Lemma forEachTarget_report es self cp maxAge clock i h r :
  sameReport (h r) (forEachTarget es self cp maxAge clock i h r).
Proof.
  revert i h. induction es as [|[k r0] es IH]; intros i h; [apply sameReport_refl|].
  cbn [forEachTarget].
  destruct (negb (String.eqb k (mmsi (h self)))); [|apply IH].
  eapply sameReport_trans; [|apply IH].
  unfold heap_set. destruct (Nat.eqb r r0) eqn:E; [|apply sameReport_refl].
  apply Nat.eqb_eq in E. subst r0. apply updateSingle_report.
Qed.

(** X23: the recompute adds and removes no target and never rewrites what
    was reported: after [updateDerivedData], however it ends, the map has
    the entries it had, and the MMSI, latitude, longitude, speed, course
    and time of the last report of every target object are as before. *)
Theorem updateDerivedData_keeps_reports st selfTarget cp maxAge clock :
  let st' := snd (updateDerivedData st selfTarget cp maxAge clock) in
  st'.(entries) = st.(entries) /\ st'.(next) = st.(next) /\
  forall r, sameReport (st.(heap) r) (st'.(heap) r).
Proof.
  cbv zeta. unfold updateDerivedData.
  destruct selfTarget as [self|];
    [|split_all; try reflexivity; intros r; apply sameReport_refl].
  cbv zeta.
  assert (H1 : forall r,
             sameReport (st.(heap) r)
               (heap_set st.(heap) self
                  (updateSingleTargetDerivedData (st.(heap) self) (st.(heap) self)
                     cp maxAge (clock 0%nat)) r)).
  { intros r. unfold heap_set. destruct (Nat.eqb r self) eqn:E;
      [|apply sameReport_refl].
    apply Nat.eqb_eq in E. subst r. apply updateSingle_report. }
  match goal with |- context [if ?c then _ else _] => destruct c end;
    cbn [snd with_heap entries next heap]; split_all; try reflexivity;
    intros r; [apply H1|].
  eapply sameReport_trans; [apply H1 | apply forEachTarget_report].
Qed.
Lemma decode_turn_payload h p rest :
  FrameHeader.payload_len h = blen p →
  decode_turn (Payload h) (header_bytes h ++ p ++ rest) =
  if compute_checksum h p =? FrameHeader.checksum h
  then Return Header rest (Ok (Some (Frame.mk h p)))
  else Return (Payload h) (header_bytes h ++ p ++ rest)
         (Err (ChecksumMismatch (FrameHeader.checksum h) (compute_checksum h p))).
Proof.
  intros Hlen. unfold decode_turn. rewrite Hlen, !blen_app, blen_header_bytes.
  pose proof (blen_nonneg rest).
  destruct (Z.ltb_spec (HEADER_SIZE + (blen p + blen rest)) (HEADER_SIZE + blen p)); [lia|].
  rewrite slice_mid by by rewrite blen_header_bytes.
  destruct (compute_checksum h p =? FrameHeader.checksum h); [|done]. cbn [negb].
  pose proof (blen_header_bytes h) as Hl. unfold blen, HEADER_SIZE in *.
  rewrite app_assoc. f_equal; [|repeat f_equal].
  - rewrite drop_app_length'; [done|]. rewrite length_app. lia.
  - rewrite take_app_length'; [|rewrite length_app; lia].
    rewrite drop_app_length'; [done|]. lia.
Qed.

Lemma decode_turn_payload_short h src :
  blen src < HEADER_SIZE + FrameHeader.payload_len h →
  decode_turn (Payload h) src = Return (Payload h) src (Ok None).
Proof.
  intros. simpl.
  by destruct (Z.ltb_spec (blen src) (HEADER_SIZE + FrameHeader.payload_len h)); [|lia].
Qed.

(** The loop runs at most twice. *)
Lemma decode_turn_payload_returns h src : ∃ st' src' r,
  decode_turn (Payload h) src = Return st' src' r.
Proof. simpl. repeat case_match; eauto. Qed.

Lemma decode_turn_Continue st src st' :
  decode_turn st src = Continue st' → st = Header ∧ ∃ h, st' = Payload h.
Proof. destruct st; simpl; repeat case_match; naive_solver. Qed.

Lemma decode_loop_total st src : ∃ r, decode_loop 2 st src = Some r.
Proof.
  cbn [decode_loop]. destruct (decode_turn st src) as [st'|] eqn:Hst; [|by eauto].
  apply decode_turn_Continue in Hst as (_ & h & ->).
  destruct (decode_turn_payload_returns h src) as (? & ? & ? & ->). eauto.
Qed.

Lemma decode_Return st src st' src' r :
  decode_turn st src = Return st' src' r → decode st src = (st', src', r).
Proof. intros H. unfold decode. simpl. by rewrite H. Qed.

Lemma decode_Continue st src h st' src' r :
  decode_turn st src = Continue (Payload h) →
  decode_turn (Payload h) src = Return st' src' r →
  decode st src = (st', src', r).
Proof. intros H1 H2. unfold decode. cbn [decode_loop]. by rewrite H1, H2. Qed.
(* ===== verification/Replay.v ===== *)
(** ceky-crypto/src/session.rs, [ReplayWindow]: the 256-nonce sliding window as
    four 64-bit words, shifted in place, and its refinement of the abstract
    filter that remembers every accepted nonce. *)
From S2P Require Import Prelude Bytes.

Local Open Scope Z_scope.

Module ReplayWindow.
Definition REPLAY_WINDOW_SIZE : Z := 256.

Record t : Set := mk { max_nonce : Z; bitmap : list Z }.

Definition new : t := mk 0 [0; 0; 0; 0].

(** [self.bitmap[i]] *)
Definition word (bm : list Z) (i : nat) : Z := nth i bm 0.

(** The indices of [(0..self.bitmap.len()).rev()]. *)
Definition indices_rev (bm : list Z) : list nat := rev (seq 0 (length bm)).

(** First loop: move whole words. *)
Definition shift_words (word_shift : nat) (bm : list Z) : list Z :=
  fold_left (λ bm i, <[i := if (word_shift <=? i)%nat then word bm (i - word_shift) else 0]> bm)
    (indices_rev bm) bm.

(** Second loop: move bits within and across words. *)
Definition shift_bits (bit_shift : Z) (bm : list Z) : list Z :=
  fold_left (λ bm i,
      let bm := <[i := wrap 64 (Z.shiftl (word bm i) bit_shift)]> bm in
      if (0 <? i)%nat
      then <[i := Z.lor (word bm i) (Z.shiftr (word bm (i - 1)) (64 - bit_shift))]> bm
      else bm)
    (indices_rev bm) bm.

Definition shift_left (amount : Z) (bm : list Z) : list Z :=
  if 64 <=? amount then
    let word_shift := amount / 64 in
    let bit_shift := amount mod 64 in
    let bm := shift_words (Z.to_nat word_shift) bm in
    if 0 <? bit_shift then shift_bits bit_shift bm else bm
  else if 0 <? amount then shift_bits amount bm
  else bm.

(** The new state and whether the nonce is new. *)
Definition check_and_mark (w : t) (nonce : Z) : t * bool :=
  if max_nonce w <? nonce then
    let shift := nonce - max_nonce w in
    let bm := if REPLAY_WINDOW_SIZE <=? shift then [0; 0; 0; 0]
              else shift_left shift (bitmap w) in
    (mk nonce (<[0%nat := Z.lor (word bm 0) 1]> bm), true)
  else
    let diff := max_nonce w - nonce in
    if REPLAY_WINDOW_SIZE <=? diff then (w, false)
    else
      let word_idx := Z.to_nat (diff / 64) in
      let bit_idx := diff mod 64 in
      if negb (Z.land (word (bitmap w) word_idx) (Z.shiftl 1 bit_idx) =? 0) then (w, false)
      else
        (mk (max_nonce w)
           (<[word_idx := Z.lor (word (bitmap w) word_idx) (Z.shiftl 1 bit_idx)]> (bitmap w)),
         true).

*Directions for this task*: Transcribe all of the material exactly. Omit nothing.

*Solution*:
Lemma forEachTarget_report es self cp maxAge clock i h r :
  sameReport (h r) (forEachTarget es self cp maxAge clock i h r).
Proof.
  revert i h. induction es as [|[k r0] es IH]; intros i h; [apply sameReport_refl|].
  cbn [forEachTarget].
  destruct (negb (String.eqb k (mmsi (h self)))); [|apply IH].
  eapply sameReport_trans; [|apply IH].
  unfold heap_set. destruct (Nat.eqb r r0) eqn:E; [|apply sameReport_refl].
  apply Nat.eqb_eq in E. subst r0. apply updateSingle_report.
Qed.

(** X23: the recompute adds and removes no target and never rewrites what
    was reported: after [updateDerivedData], however it ends, the map has
    the entries it had, and the MMSI, latitude, longitude, speed, course
    and time of the last report of every target object are as before. *)
Theorem updateDerivedData_keeps_reports st selfTarget cp maxAge clock :
  let st' := snd (updateDerivedData st selfTarget cp maxAge clock) in
  st'.(entries) = st.(entries) /\ st'.(next) = st.(next) /\
  forall r, sameReport (st.(heap) r) (st'.(heap) r).
Proof.
  cbv zeta. unfold updateDerivedData.
  destruct selfTarget as [self|];
    [|split_all; try reflexivity; intros r; apply sameReport_refl].
  cbv zeta.
  assert (H1 : forall r,
             sameReport (st.(heap) r)
               (heap_set st.(heap) self
                  (updateSingleTargetDerivedData (st.(heap) self) (st.(heap) self)
                     cp maxAge (clock 0%nat)) r)).
  { intros r. unfold heap_set. destruct (Nat.eqb r self) eqn:E;
      [|apply sameReport_refl].
    apply Nat.eqb_eq in E. subst r. apply updateSingle_report. }
  match goal with |- context [if ?c then _ else _] => destruct c end;
    cbn [snd with_heap entries next heap]; split_all; try reflexivity;
    intros r; [apply H1|].
  eapply sameReport_trans; [apply H1 | apply forEachTarget_report].
Qed.
Lemma decode_turn_payload h p rest :
  FrameHeader.payload_len h = blen p →
  decode_turn (Payload h) (header_bytes h ++ p ++ rest) =
  if compute_checksum h p =? FrameHeader.checksum h
  then Return Header rest (Ok (Some (Frame.mk h p)))
  else Return (Payload h) (header_bytes h ++ p ++ rest)
         (Err (ChecksumMismatch (FrameHeader.checksum h) (compute_checksum h p))).
Proof.
  intros Hlen. unfold decode_turn. rewrite Hlen, !blen_app, blen_header_bytes.
  pose proof (blen_nonneg rest).
  destruct (Z.ltb_spec (HEADER_SIZE + (blen p + blen rest)) (HEADER_SIZE + blen p)); [lia|].
  rewrite slice_mid by by rewrite blen_header_bytes.
  destruct (compute_checksum h p =? FrameHeader.checksum h); [|done]. cbn [negb].
  pose proof (blen_header_bytes h) as Hl. unfold blen, HEADER_SIZE in *.
  rewrite app_assoc. f_equal; [|repeat f_equal].
  - rewrite drop_app_length'; [done|]. rewrite length_app. lia.
  - rewrite take_app_length'; [|rewrite length_app; lia].
    rewrite drop_app_length'; [done|]. lia.
Qed.

Lemma decode_turn_payload_short h src :
  blen src < HEADER_SIZE + FrameHeader.payload_len h →
  decode_turn (Payload h) src = Return (Payload h) src (Ok None).
Proof.
  intros. simpl.
  by destruct (Z.ltb_spec (blen src) (HEADER_SIZE + FrameHeader.payload_len h)); [|lia].
Qed.

(** The loop runs at most twice. *)
Lemma decode_turn_payload_returns h src : ∃ st' src' r,
  decode_turn (Payload h) src = Return st' src' r.
Proof. simpl. repeat case_match; eauto. Qed.

Lemma decode_turn_Continue st src st' :
  decode_turn st src = Continue st' → st = Header ∧ ∃ h, st' = Payload h.
Proof. destruct st; simpl; repeat case_match; naive_solver. Qed.

Lemma decode_loop_total st src : ∃ r, decode_loop 2 st src = Some r.
Proof.
  cbn [decode_loop]. destruct (decode_turn st src) as [st'|] eqn:Hst; [|by eauto].
  apply decode_turn_Continue in Hst as (_ & h & ->).
  destruct (decode_turn_payload_returns h src) as (? & ? & ? & ->). eauto.
Qed.

Lemma decode_Return st src st' src' r :
  decode_turn st src = Return st' src' r → decode st src = (st', src', r).
Proof. intros H. unfold decode. simpl. by rewrite H. Qed.

Lemma decode_Continue st src h st' src' r :
  decode_turn st src = Continue (Payload h) →
  decode_turn (Payload h) src = Return st' src' r →
  decode st src = (st', src', r).
Proof. intros H1 H2. unfold decode. cbn [decode_loop]. by rewrite H1, H2. Qed.
(* ===== verification/Replay.v ===== *)
(** ceky-crypto/src/session.rs, [ReplayWindow]: the 256-nonce sliding window as
    four 64-bit words, shifted in place, and its refinement of the abstract
    filter that remembers every accepted nonce. *)
From S2P Require Import Prelude Bytes.

Local Open Scope Z_scope.

Module ReplayWindow.
Definition REPLAY_WINDOW_SIZE : Z := 256.

Record t : Set := mk { max_nonce : Z; bitmap : list Z }.

Definition new : t := mk 0 [0; 0; 0; 0].

(** [self.bitmap[i]] *)
Definition word (bm : list Z) (i : nat) : Z := nth i bm 0.

(** The indices of [(0..self.bitmap.len()).rev()]. *)
Definition indices_rev (bm : list Z) : list nat := rev (seq 0 (length bm)).

(** First loop: move whole words. *)
Definition shift_words (word_shift : nat) (bm : list Z) : list Z :=
  fold_left (λ bm i, <[i := if (word_shift <=? i)%nat then word bm (i - word_shift) else 0]> bm)
    (indices_rev bm) bm.

(** Second loop: move bits within and across words. *)
Definition shift_bits (bit_shift : Z) (bm : list Z) : list Z :=
  fold_left (λ bm i,
      let bm := <[i := wrap 64 (Z.shiftl (word bm i) bit_shift)]> bm in
      if (0 <? i)%nat
      then <[i := Z.lor (word bm i) (Z.shiftr (word bm (i - 1)) (64 - bit_shift))]> bm
      else bm)
    (indices_rev bm) bm.

Definition shift_left (amount : Z) (bm : list Z) : list Z :=
  if 64 <=? amount then
    let word_shift := amount / 64 in
    let bit_shift := amount mod 64 in
    let bm := shift_words (Z.to_nat word_shift) bm in
    if 0 <? bit_shift then shift_bits bit_shift bm else bm
  else if 0 <? amount then shift_bits amount bm
  else bm.

(** The new state and whether the nonce is new. *)
Definition check_and_mark (w : t) (nonce : Z) : t * bool :=
  if max_nonce w <? nonce then
    let shift := nonce - max_nonce w in
    let bm := if REPLAY_WINDOW_SIZE <=? shift then [0; 0; 0; 0]
              else shift_left shift (bitmap w) in
    (mk nonce (<[0%nat := Z.lor (word bm 0) 1]> bm), true)
  else
    let diff := max_nonce w - nonce in
    if REPLAY_WINDOW_SIZE <=? diff then (w, false)
    else
      let word_idx := Z.to_nat (diff / 64) in
      let bit_idx := diff mod 64 in
      if negb (Z.land (word (bitmap w) word_idx) (Z.shiftl 1 bit_idx) =? 0) then (w, false)
      else
        (mk (max_nonce w)
           (<[word_idx := Z.lor (word (bitmap w) word_idx) (Z.shiftl 1 bit_idx)]> (bitmap w)),
         true).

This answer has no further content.